• What to work on
Find the line with "v') :: rest =>" in the entries below. Repeat it, every following line, and the line with "(model registry reload);", exactly and with nothing added.

Stored data
------------------------------------------------------------

(** * SoftLayer.managers.network: the NetworkManager facade

    A shallow embedding of [SoftLayer/managers/network.py].  The manager only
    shapes request parameters (filters, masks, order containers) and forwards
    them to an injected RPC client, so the embedding has three layers:

    - [pyval]: the decoded values that travel to and from the client
      (None, booleans, integers, strings, lists, string-keyed dicts), with
      the Python operations the manager applies to them and the exceptions
      those operations raise;
    - [prog]: a program is a finite tree of remote calls; [exec] runs it
      against an arbitrary stateful client and records the calls made;
    - the manager's methods, one definition per method of the class. *)

From stdpp Require Import base option list strings gmap pretty.

Local Open Scope string_scope.
Local Open Scope list_scope.
Local Open Scope Z_scope.

Set Warnings "-register-all".

(** ** Python values and exceptions *)

Inductive pyval : Type :=
  | PNone
  | PBool (b : bool)
  | PInt (n : Z)
  | PStr (s : string)
  | PList (items : list pyval)
  | PDict (entries : list (string * pyval)).

Inductive exn : Type :=
  | KeyError (key : string)
  | IndexError
  | TypeError
  | AttributeError (attr : string)
  | UnboundLocalError (var : string)
  | RemoteFault (fault : string).

(** Outcome of a pure Python expression: a value or a raised exception. *)
Inductive result (A : Type) : Type :=
  | Ok (a : A)
  | Err (e : exn).
Arguments Ok {A} a.
Arguments Err {A} e.

#[global] Instance result_ret : MRet result := @Ok.
#[global] Instance result_bind : MBind result := fun A B f r =>
  match r with
  | Ok a => f a
  | Err e => Err e
  end.

#[global] Instance result_fmap : FMap result := fun A B f r =>
  match r with
  | Ok a => Ok (f a)
  | Err e => Err e
  end.

Definition is_ok {A} (r : result A) : bool :=
  match r with Ok _ => true | Err _ => false end.

(** ** Dicts: insertion-ordered, string-keyed association lists *)

Fixpoint dict_get {A} (k : string) (d : list (string * A)) : option A :=
  match d with
  | [] => None
  | (k', v) :: rest => if String.eqb k k' then Some v else dict_get k rest
  end.

(** [d[k] = v]: an existing key keeps its position, a new key goes last. *)
Fixpoint dict_set {A} (k : string) (v : A) (d : list (string * A))
  : list (string * A) :=
  match d with
  | [] => [(k, v)]
  | (k', v') :: rest =>
      if String.eqb k k' then (k, v) :: rest else (k', v') :: dict_set k v rest
  end.

Definition dict_has {A} (k : string) (d : list (string * A)) : bool :=
  match dict_get k d with Some _ => true | None => false end.
(** * Gonka.ai inference gateway: a shallow embedding of the core pipeline

    The development follows the Python sources module by module:
    - [Py]        : the fragment of Python data the gateway manipulates
                    (JSON-like values, dicts, slices, truthiness);
    - [Sessions]  : [agent/sessions.py]   (session store, merge, truncation);
    - [RateLimit] : [gateway/rate_limit.py];
    - [Router]    : [gateway/router.py]   (model registry reload);
    - [Tiering]   : [agent/tiering.py];
    - [Stream]    : [gateway/main.py]     (SSE relay and post-stream metering);
    - [Metering]  : [gateway/metering.py] (aggregation queries);
    - [Auth]      : [gateway/auth.py]     (masked key listing).

    Wall-clock readings ([time.time()]) are rationals: every call of
    [time.time()] in the source is an explicit argument of the embedded
    function, in the order in which the source reads the clock. *)

From Stdlib Require Import ZArith QArith Qround String Ascii List Lia Lqa.
From stdpp Require Import base option list gmap strings pretty.

Local Open Scope string_scope.
Local Open Scope list_scope.

(** ** Python data *)

Module Py.

(** JSON-like Python values: what [json.loads] and [yaml.safe_load] build. *)
#[local] Set Warnings "-register-all".
Inductive value : Type :=
| VNone
| VBool (b : bool)
| VInt (n : Z)
| VFloat (q : Q)
| VStr (s : string)
| VList (l : list value)
| VDict (d : list (string * value)).

(** A [dict] in insertion order. Keys are strings: JSON object keys, and
    the keys the catalog file is expected to have. *)
Definition pydict (V : Type) : Type := list (string * V).
Definition dict : Type := pydict value.

(** [d.get(k)]: [None] when the key is absent. *)
Fixpoint dict_get {V : Type} (k : string) (d : pydict V) : option V :=
  match d with
  | [] => None
  | (k', v) :: d' => if String.eqb k k' then Some v else dict_get k d'
  end.

(** [d[k] = v]: an existing key keeps its position, a new key goes last. *)
Fixpoint dict_set {V : Type} (k : string) (v : V) (d : pydict V) : pydict V :=
  match d with
  | [] => [(k, v)]
  | (k', v') :: d' =>
      if String.eqb k k' then (k', v) :: d' else (k', v') :: dict_set k v d'
  end.

(** Exceptions the embedded code can raise. *)
Inductive exn : Type :=
| HTTPException (status_code : Z) (detail : value) (headers : list (string * string))
| AttributeError
| TypeError
| ExternalError (name : string).

(** The outcome of a call that may raise. *)
Inductive result (A : Type) : Type :=
| Ok (a : A)
| Raise (e : exn).
Arguments Ok {A} a.
Arguments Raise {A} e.

Definition bind {A B : Type} (r : result A) (f : A -> result B) : result B :=
  match r with
  | Ok a => f a
  | Raise e => Raise e
  end.

(** [d.get(k, default)] *)
Definition dict_get_default (k : string) (default : value) (d : dict) : value :=
  match dict_get k d with
  | Some v => v
  | None => default
  end.

(** [v == s] for a string literal [s]. *)
Definition eq_str (v : option value) (s : string) : bool :=
  match v with
  | Some (VStr s') => String.eqb s' s
  | _ => false
  end.

(** Truthiness, as tested by [if v:]. *)
Definition truthy (v : value) : bool :=
  match v with
  | VNone => false
  | VBool b => b
  | VInt n => negb (n =? 0)%Z
  | VFloat q => negb (Qeq_bool q 0)
  | VStr s => negb (String.eqb s "")
  | VList l => match l with [] => false | _ => true end
  | VDict d => match d with [] => false | _ => true end
  end.

(** [l[start:]] for an arbitrary integer [start]: a negative index counts
    from the end, and indices are clamped to the list. *)
Definition slice_from {A : Type} (start : Z) (l : list A) : list A :=
  let len := Z.of_nat (length l) in
  let start' := if (start <? 0)%Z then Z.max 0 (start + len) else Z.min start len in
  drop (Z.to_nat start') l.


(** [x < y] on clock readings. *)
Definition Qltb (x y : Q) : bool := negb (Qle_bool y x).

End Py.

Import Py.

(** ** agent/sessions.py *)

Module Sessions.

(** A chat message is a [dict]; only its ["role"] entry is inspected here. *)
Definition Message : Type := dict.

------------------------------------------------------------

• Response below
  | (k', v') :: rest =>
      if String.eqb k k' then (k, v) :: rest else (k', v') :: dict_set k v rest
  end.

Definition dict_has {A} (k : string) (d : list (string * A)) : bool :=
  match dict_get k d with Some _ => true | None => false end.
(** * Gonka.ai inference gateway: a shallow embedding of the core pipeline

    The development follows the Python sources module by module:
    - [Py]        : the fragment of Python data the gateway manipulates
                    (JSON-like values, dicts, slices, truthiness);
    - [Sessions]  : [agent/sessions.py]   (session store, merge, truncation);
    - [RateLimit] : [gateway/rate_limit.py];
    - [Router]    : [gateway/router.py]   (model registry reload);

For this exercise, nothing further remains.